Tomorrow? Postcards tomorrow?
She smiles. She knows they will remember every promise, even the slightest one. And they will remember her. Hello, Madam, you said you buy tomorrow, now is tomorrow. How could you say no then? There is none of it, anyway. Saying no, it's not an option here.
Leaving the hello's behind her, she moves on through a square of shops, through sandalwood scents, through statues of silver Shivas, through silk saris, through little scams in all sizes. Some stalls later, she spots Shiva's son. She wasn't looking for him, but she recognizes him: Ganesh, the God of good luck, the God with the elephant head. A swastika in his hand, he is hanging there in his latest incarnation: woven out of cotton, ready to be worshipped, ready to be worn.
She tries to hide her excitement. Looks at a pair of khaki trousers instead.
How much these, she aks.
Threehundred, the owner of the God and the other goods answers.
She doesn't show any reaction.
I have others, too, look, the man says.
She lets him unfold the same kind of trousers in all different kind of colours.
They are okay trousers, but they are not what she wants.
Shaking her head sadly, she shifts through a pile of scarves.
I have more, the man says.
No sorry, she answers, shouldering her bag again.
While she turns away, she points at Ganesh.
And how much this, she asks.
Onehundredwanty, says the man.
Onehundredtwenty, she repeats, almost sure that it's not.
The man looks at her, doesn't say a word. That's how he tells her she got it wrong.
He draws a calculator out of a pile of packs. He types in a number. 180.
Too much.
Now it's her who doesn't say a word.
Okay how much, the man says.
Onehundredfifty max, she thinks.
She erases the number on the calculator's mini screen, and types in 100. The man doesn't even flinch.
Onehundredseventy, he says, not typing this time.
What now? she thinks. He probably knows that she wanted Ganesh from the start. But then he probably knows that she knows he knows. What does this sum up to then? she wonders. Onehundredfifty? Onehundredthirty?
Onehundredfourty, a tiny pink voice whispers.
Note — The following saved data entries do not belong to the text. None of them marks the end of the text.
Lemma alpha_prefix_app prefix rest :
  str_forall isalpha prefix = true →
  str_forall (λ ch, negb (isalpha ch)) rest = true →
  Spec.alpha_prefix (prefix +:+ rest) = prefix.
Proof.
  intros Hp Hr. induction prefix as [|ch prefix IH]; simpl.
  - destruct rest as [|ch rest]; simpl; [done|].
    simpl in Hr. apply andb_prop in Hr as [Hch%negb_true_iff _]. by rewrite Hch.
  - simpl in Hp. apply andb_prop in Hp as [Hch Hp]. by rewrite Hch, IH.
Qed.

Lemma getitem_out_of_range {A} (l : list A) i :
  Z.of_nat (length l) ≤ i ∨ i < - Z.of_nat (length l) →
  getitem l i = Err IndexError.
Proof.
  intros Hi. unfold getitem.
  destruct (i <? 0) eqn:Hneg.
  - apply Z.ltb_lt in Hneg.
    replace (i + Z.of_nat (length l) <? 0) with true; [done|].
    symmetry. apply Z.ltb_lt. lia.
  - apply Z.ltb_ge in Hneg.
    replace (Z.of_nat (length l) <=? i) with true; [by rewrite orb_true_r|].
    symmetry. apply Z.leb_le. lia.
Qed.

Lemma getitem_in_range {A} (l : list A) i x :
  0 ≤ i → l !! Z.to_nat i = Some x → getitem l i = Ok x.
Proof.
  intros Hi Hx. unfold getitem.
  pose proof (lookup_lt_Some _ _ _ Hx) as Hlt.
  replace (i <? 0) with false by (symmetry; apply Z.ltb_ge; lia).
  replace (i <? 0) with false by (symmetry; apply Z.ltb_ge; lia).
  replace (Z.of_nat (length l) <=? i) with false
    by (symmetry; apply Z.leb_gt; lia).
  simpl. by rewrite Hx.
Qed.

Lemma getitem_negative {A} (l : list A) i x :
  i < 0 → 0 ≤ i + Z.of_nat (length l) →
  l !! Z.to_nat (i + Z.of_nat (length l)) = Some x → getitem l i = Ok x.
Proof.
  intros Hneg Hi Hx. unfold getitem.
  replace (i <? 0) with true by (symmetry; apply Z.ltb_lt; lia).
  replace (i + Z.of_nat (length l) <? 0) with false
    by (symmetry; apply Z.ltb_ge; lia).
  replace (Z.of_nat (length l) <=? i + Z.of_nat (length l)) with false
    by (symmetry; apply Z.leb_gt; lia).
  simpl. by rewrite Hx.
Qed.

(** A shared-string cell whose value parses to [i]: an index at or
    beyond the length of the table, or below its negation, raises
    [IndexError]; an index from [-len] to [-1] selects an entry counted
    from the end. *)
Lemma shared_string_index_cases shared cells m c text i index :
  cell_t c = Some "s" → cell_v c = Some (Some text) →
  text ≠ "" → int text = Ok i →
  _column_name_to_index (column_letters (default "" (cell_r c))) = Ok index →
  resolvable c = true →
  (Z.of_nat (length shared) ≤ i ∨ i < - Z.of_nat (length shared) →
   cell_step shared (cells, m) c = Err IndexError)
  ∧ (∀ x, i < 0 → 0 ≤ i + Z.of_nat (length shared) →
          shared !! Z.to_nat (i + Z.of_nat (length shared)) = Some x →
          cell_step shared (cells, m) c
          = Ok (<[index := x]> cells, Z.max m index))
  ∧ (∀ x, 0 ≤ i → shared !! Z.to_nat i = Some x →
          cell_step shared (cells, m) c
          = Ok (<[index := x]> cells, Z.max m index)).
Proof.
  intros Ht Hv Hne Hint Hidx Hr.
  assert (bool_decide (column_letters (default "" (cell_r c)) = "") = false)
    as Hl by by apply negb_true_iff.
  assert (truthy (Some text) = true) as Htruthy by by destruct text.
  assert (∀ y : result string,
    getitem shared i = y →
    cell_step shared (cells, m) c
    = (s ← y; Ok (<[index := s]> cells, Z.max m index))) as Hstep.
  { intros y Hy. unfold cell_step.
    rewrite Hl, Hidx, Ht, Hv, bool_decide_eq_true_2, Htruthy by done.
    simpl. rewrite Hint. simpl. rewrite Hy. by destruct y. }
  split_and!.
  - intros Hi. by rewrite (Hstep _ (getitem_out_of_range shared i Hi)).
  - intros x Hneg Hi Hx. by rewrite (Hstep _ (getitem_negative shared i x Hneg Hi Hx)).
  - intros x Hi Hx. by rewrite (Hstep _ (getitem_in_range shared i x Hi Hx)).
Qed.

(** An exception in a row ends the whole generator. *)
Lemma sheet_rows_abort shared (row : row_elem) rest e :
  sheet_row shared row = Err e → sheet_rows shared (row :: rest) = Err e.
Proof. intros Hrow. cbn [sheet_rows]. by rewrite Hrow. Qed.

End row_extractor.

Section rows_of_the_sheet.

Implicit Types (shared : list string) (row : row_elem).

Lemma result_bind_ok {A B} (a : A) (k : A → result B) : (Ok a ≫= k) = k a.
Proof. done. Qed.

(** A row element with a resolvable cell, none of whose cells raises. *)
Lemma sheet_row_emits shared row :
  (∃ c, c ∈ row ∧ resolvable c = true) →
  (∀ c, c ∈ row → resolvable c = true →
        is_ok (cell_step shared (∅, -1) c) = true) →
  ∃ r mx,
    sheet_row shared row = Ok (Some r)
    ∧ (∃ c, c ∈ row ∧ resolved_index c = Some mx)
    ∧ (∀ c i, c ∈ row → resolved_index c = Some i → i ≤ mx)
    ∧ Z.of_nat (length r) = mx + 1
    ∧ (∀ i : nat, (i < length r)%nat →
         (∀ c, c ∈ row → resolved_index c ≠ Some (Z.of_nat i)) →
         r !! i = Some "").
Proof.
  intros (c0 & Hc0 & Hr0) Hok.
  destruct (cell_loop_spec shared row ∅ (-1) Hok)
    as (cells & mx & Hloop & Hmax & Hle & Hub & Hframe).
  destruct (cell_step_ok shared c0 _ Hr0 (Hok c0 Hc0 Hr0))
    as (i0 & text & Hi0 & _).
  pose proof (Hub c0 i0 Hc0 Hi0) as Hi0mx.
  apply resolved_index_resolvable in Hi0 as [_ Hi0].
  assert (0 ≤ mx) as Hmx by lia.
  destruct Hmax as [->|Hmax]; [lia|].
  eexists _, mx. unfold sheet_row. rewrite Hloop. simpl.
  replace (0 <=? mx) with true by (symmetry; apply Z.leb_le; lia).
  split_and!; [done|done|done| |].
  - rewrite length_fmap, length_seqZ. lia.
  - rewrite length_fmap, length_seqZ. intros i Hi Hfree.
    rewrite list_lookup_fmap, lookup_seqZ_lt by lia. simpl.
    rewrite Z.add_0_l, (Hframe _ Hfree). by rewrite lookup_empty.
Qed.

Lemma sheet_row_omitted shared row :
  (∀ c, c ∈ row → resolvable c = false) → sheet_row shared row = Ok None.
Proof. intros Hrow. unfold sheet_row. by rewrite cell_loop_skip. Qed.

(** A row element none of whose cells raises yields a row or nothing. *)
Lemma sheet_row_ok shared row :
  (∀ c, c ∈ row → resolvable c = true →
        is_ok (cell_step shared (∅, -1) c) = true) →
  ∃ y, sheet_row shared row = Ok y.
Proof.
  intros Hok.
  destruct (cell_loop_spec shared row ∅ (-1) Hok)
    as (cells & mx & Hloop & _).
  unfold sheet_row. rewrite Hloop, result_bind_ok.
  destruct (0 <=? mx); by eexists.
Qed.

Lemma sheet_rows_ok shared (rows : list row_elem) :
  (∀ row c, row ∈ rows → c ∈ row → resolvable c = true →
            is_ok (cell_step shared (∅, -1) c) = true) →
  ∃ out, sheet_rows shared rows = Ok out.
Proof.
  induction rows as [|row rows IH]; intros Hok; [by eexists|].
  cbn [sheet_rows].
  destruct (sheet_row_ok shared row) as [y ->].
  { intros c. apply Hok. left. }
  destruct IH as [out ->].
  { intros row' c Hrow'. apply Hok. by right. }
  rewrite !result_bind_ok. by eexists.
Qed.

Lemma sheet_rows_app shared (pre post : list row_elem) :
  sheet_rows shared (pre ++ post)
  = (out_pre ← sheet_rows shared pre;
     out_post ← sheet_rows shared post;
     Ok (out_pre ++ out_post)).
Proof.
  induction pre as [|row pre IH]; cbn [app sheet_rows].
  - rewrite result_bind_ok. by destruct (sheet_rows shared post).
  - destruct (sheet_row shared row) as [y|e]; [|done]. rewrite !result_bind_ok.
    rewrite IH. destruct (sheet_rows shared pre) as [out_pre|e]; [|done].
    rewrite !result_bind_ok.
    destruct (sheet_rows shared post) as [out_post|e]; [|done].
    rewrite !result_bind_ok. by destruct y.
Qed.

End rows_of_the_sheet.

(** C5 (as stated): a row element with a cell that has a resolvable
    column does not always make the extractor emit a list. The only cell
    below is at "A1" and refers to the shared string 7 of an empty table:
    the extraction ends with [IndexError] and nothing is emitted. *)
Lemma raising_cell_no_row :
  (∃ c, c ∈ [Cell (Some "A1") (Some "s") (Some (Some "7"))]
        ∧ resolvable c = true)
  ∧ _iter_sheet_rows [] (Some [[Cell (Some "A1") (Some "s") (Some (Some "7"))]])
    = Err IndexError.
Proof. split; [|done]. eexists. split; [left|done]. Qed.

(** C5 (amended). In a sheet none of whose cells raises, a row element
    with at least one resolvable cell makes the extractor emit, at the
    place of the row element among the rows emitted, a list whose length
    is the largest resolved column index plus 1 and which holds the empty
    string at every position that no cell refers to. A row element without
    a resolvable cell is passed over: the extractor returns what it
    returns without that row element. Cells at "A1" and "C1" give three
    texts, the middle one empty. *)
Theorem sheet_row_dense (shared_strings : list string)
    (pre post : list row_elem) (row : row_elem) :
  ((∃ c, c ∈ row ∧ resolvable c = true) →
   (∀ row' c, row' ∈ pre ++ row :: post → c ∈ row' → resolvable c = true →
              is_ok (cell_step shared_strings (∅, -1) c) = true) →
   ∃ out_pre r out_post mx,
     _iter_sheet_rows shared_strings (Some pre) = Ok out_pre
     ∧ _iter_sheet_rows shared_strings (Some post) = Ok out_post
     ∧ _iter_sheet_rows shared_strings (Some (pre ++ row :: post))
       = Ok (out_pre ++ r :: out_post)
     ∧ (∃ c, c ∈ row ∧ resolved_index c = Some mx)
     ∧ (∀ c i, c ∈ row → resolved_index c = Some i → i ≤ mx)
     ∧ Z.of_nat (length r) = mx + 1
     ∧ (∀ i : nat, (i < length r)%nat →
          (∀ c, c ∈ row → resolved_index c ≠ Some (Z.of_nat i)) →
          r !! i = Some ""))
  ∧ ((∀ c, c ∈ row → resolvable c = false) →
     _iter_sheet_rows shared_strings (Some (pre ++ row :: post))
     = _iter_sheet_rows shared_strings (Some (pre ++ post)))
  ∧ _iter_sheet_rows shared_strings
      (Some [[Cell (Some "A1") None (Some (Some "x"));
              Cell (Some "C1") None (Some (Some "y"))]])
    = Ok [["x"; ""; "y"]].
Proof.
  split_and!; [| |done].
  - intros Hres Hok.
    destruct (sheet_row_emits shared_strings row Hres)
      as (r & mx & Hrow & Hmax & Hub & Hlen & Hgap).
    { intros c. apply Hok. apply elem_of_app. right. left. }
    destruct (sheet_rows_ok shared_strings pre) as [out_pre Hpre].
    { intros row' c Hrow'. apply Hok. apply elem_of_app. by left. }
    destruct (sheet_rows_ok shared_strings post) as [out_post Hpost].
    { intros row' c Hrow'. apply Hok. apply elem_of_app. right. by right. }
    exists out_pre, r, out_post, mx. cbn [_iter_sheet_rows].
    split_and!; try done.
    rewrite sheet_rows_app, Hpre, result_bind_ok. cbn [sheet_rows].
    by rewrite Hrow, result_bind_ok, Hpost, !result_bind_ok.
  - intros Hrow. cbn [_iter_sheet_rows]. rewrite !sheet_rows_app.
    cbn [sheet_rows]. rewrite (sheet_row_omitted _ _ Hrow), result_bind_ok.
    destruct (sheet_rows shared_strings pre) as [out_pre|e]; [|done].
    rewrite !result_bind_ok.
    by destruct (sheet_rows shared_strings post).
Qed.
She turns around. There is no one standing behind her, not man, not monkey.
She shrugs.
Onehundredtwenty, she says, getting back to the game.
Okay onehundredsixty, the shop owner answers.
Onehundredthirty, she says.
Okay onehundredsixty, he replies.
She doesn't react.
Okay how much, he says.
Didn't we have that question before, she thinks.
How much, you tell, he says.
Onehundredfourty, she answers.
It's like poker, she thinks. It's about knowing. It's not about showing that you're knowing.
He moves his head in a soft eight, almost like a plastic puppy nodding through the rear window of a car. The first time she was here, she read this as an unspoken no, confusing the ones that confused her by simply walking away. Funny sight she must have been, she thinks, and pulls out two notes out of her pocket, one red, one blue.
The shop owner takes the money, brings it to his lips, to his forehead, while he mumbles some words. She waits for him to finish, to wrap Ganesh up, to put him into a black plastic bag. Even here, money is a goddess, and plastic the first choice.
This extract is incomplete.